Exercise
With the line containing "e.2 = name))" as the start and the line containing "Definition Sha256FileHex (path" as the end, transcribe that span of the entries below exactly, including both.

Stored data entries
(* ===== verification/VolumeCmd.v ===== *)
(** * Volume snapshots ([internal/cli/volumecmd])

    [dockform volume snapshot] streams a volume into an archive beside a description
    of it; [dockform volume restore] checks an archive, stops the containers of the
    volume, empties it, extracts the archive and starts the containers again.  Both
    talk to docker through the client's own methods, so what they do is known down
    to the command lines. *)

From S2P Require Import Prelude GoStrings GoPath Apperr Util Manifest Discovery Validation Targets Sha256 Filesets Effects Docker DockerExec Lru Client ClientResources ServiceState Resource Plan Validator Prompt Session Commands HostOps CommandOps.
From Stdlib Require Import Ascii.

(** ** The description of a snapshot *)

Record snapshotMeta := mkMeta {
  sm_DockformVersion : string; sm_CreatedAt : string; sm_VolumeName : string; sm_SpecHash : string;
  sm_Driver : string; sm_DriverOpts : gmap string string; sm_Labels : gmap string string;
  sm_UncompressedBytes : Z; sm_FileCount : Z; sm_ChecksumAlgo : string; sm_ChecksumTarZst : string;
  sm_Notes : string }.

(** The JSON of a description is the library's. *)
Class MetaCodec := {
  meta_encode : snapshotMeta -> res string;
  meta_decode : string -> res snapshotMeta;
}.

(** The pairs of a map by key, separated by semicolons. *)
Definition spec_pairs (m : gmap string string) : string :=
  Join ((fun k => k +:+ "=" +:+ default "" (m !! k)) <$> sorted_keys m) ";".
Definition computeSpecHash (d : VolumeDetails) : string :=
  let full := Sha256StringHex ("driver=" +:+ vd_Driver d +:+ "|opts=" +:+ spec_pairs (vd_Options d)
                               +:+ "|labels=" +:+ spec_pairs (vd_Labels d)) in
  if 8 <=? String.length full then String.substring 0 8 full else full.

Section Volumes.
Context `{MapRange}.

(** ** The volume a command is about *)

Definition resolveVolumeTarget (cfg : Config) (arg : string) : res (string * string) :=
  if Contains arg "/" then
    match SplitN arg slash 2 with
    | [contextName; volName] =>
        if bool_decide (contextName = "") || bool_decide (volName = "") then
          Err (New "cli.volume" InvalidInput "volume target must be in 'context/volume' format: %q" [arg])
        else match cfg_Contexts cfg !! contextName with
             | None => Err (New "cli.volume" InvalidInput "unknown context %q (in %q)" [contextName; arg])
             | Some _ => Ok (contextName, volName)
             end
    | _ => Err (Plain "index out of range")
    end
  else
    match map_range "volume target" (cfg_Contexts cfg) with
    | [] => Err (New "cli.volume" Precondition "no contexts configured" [])
    | [(name, _)] => Ok (name, arg)
    | _ =>
        let names := sorted_keys (cfg_Contexts cfg) in
        Err (New "cli.volume" InvalidInput
          "multiple contexts configured (%s); specify the volume as <context>/<volume> (e.g. %s/%s)"
          [Join names ", "; default "" (head names); arg])
    end.

Definition manifestHasVolume (cfg : Config) (contextName name : string) : bool :=
  match cfg_Contexts cfg !! contextName with
  | Some cc => bool_decide (is_Some (ctx_Volumes cc !! name))
  | None => false
  end
  || existsb (fun e => bool_decide (fs_TargetVolume e.2 = name))
       (map_range "manifest volumes" (GetFilesetsForContext cfg contextName)).

Context `{Decoders} `{ResourceDecoders} `{MetaCodec}.

(** The digest of a file. *)
Definition Sha256FileHex (path : string) : vcmd (res string) :=
  r ← v_host (Open path); mret (match r with Ok content => Ok (Sha256Hex content) | Err e => Err e end).

(** ** dockform volume snapshot *)

Definition timestamp_layout : string := "2006-01-02T15-04-05Z".
Definition rfc3339_layout : string := "2006-01-02T15:04:05Z07:00".

(** The names of the two files of a snapshot. *)
Definition snapshot_base (ts short : string) : string := ts +:+ "__spec-" +:+ short.
Definition tar_path (volDir base : string) : string := PathJoin [volDir; base +:+ ".tar.zst"].
Definition json_path (volDir base : string) : string := PathJoin [volDir; base +:+ ".json"].

Definition snapshot_dir (cfg : Config) (outDirFlag contextName volName : string) : string :=
  let outDir := if bool_decide (TrimSpace outDirFlag = "")
                then PathJoin [cfg_BaseDir cfg; ".dockform"; "snapshots"] else outDirFlag in
  PathJoin [outDir; contextName; volName].

Definition wrap_snapshot (e : error) (msg : string) (args : list string) : error :=
  wrap "cli.volume.snapshot" Internal e msg args.

Definition write_description (tarPath jsonPath jb : string) : vcmd (res unit) :=
  w ← v_host (WriteFile jsonPath jb);
  try (w : res unit) (fun e => wrap_snapshot e "write json" []) (fun _ =>
  _ ← v_print ("Snapshot written: " +:+ tarPath);
  _ ← v_print ("Metadata: " +:+ jsonPath);
  mret (Ok tt)).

Response
  || existsb (fun e => bool_decide (fs_TargetVolume e.2 = name))
       (map_range "manifest volumes" (GetFilesetsForContext cfg contextName)).

Context `{Decoders} `{ResourceDecoders} `{MetaCodec}.

(** The digest of a file. *)
Definition Sha256FileHex (path : string) : vcmd (res string) :=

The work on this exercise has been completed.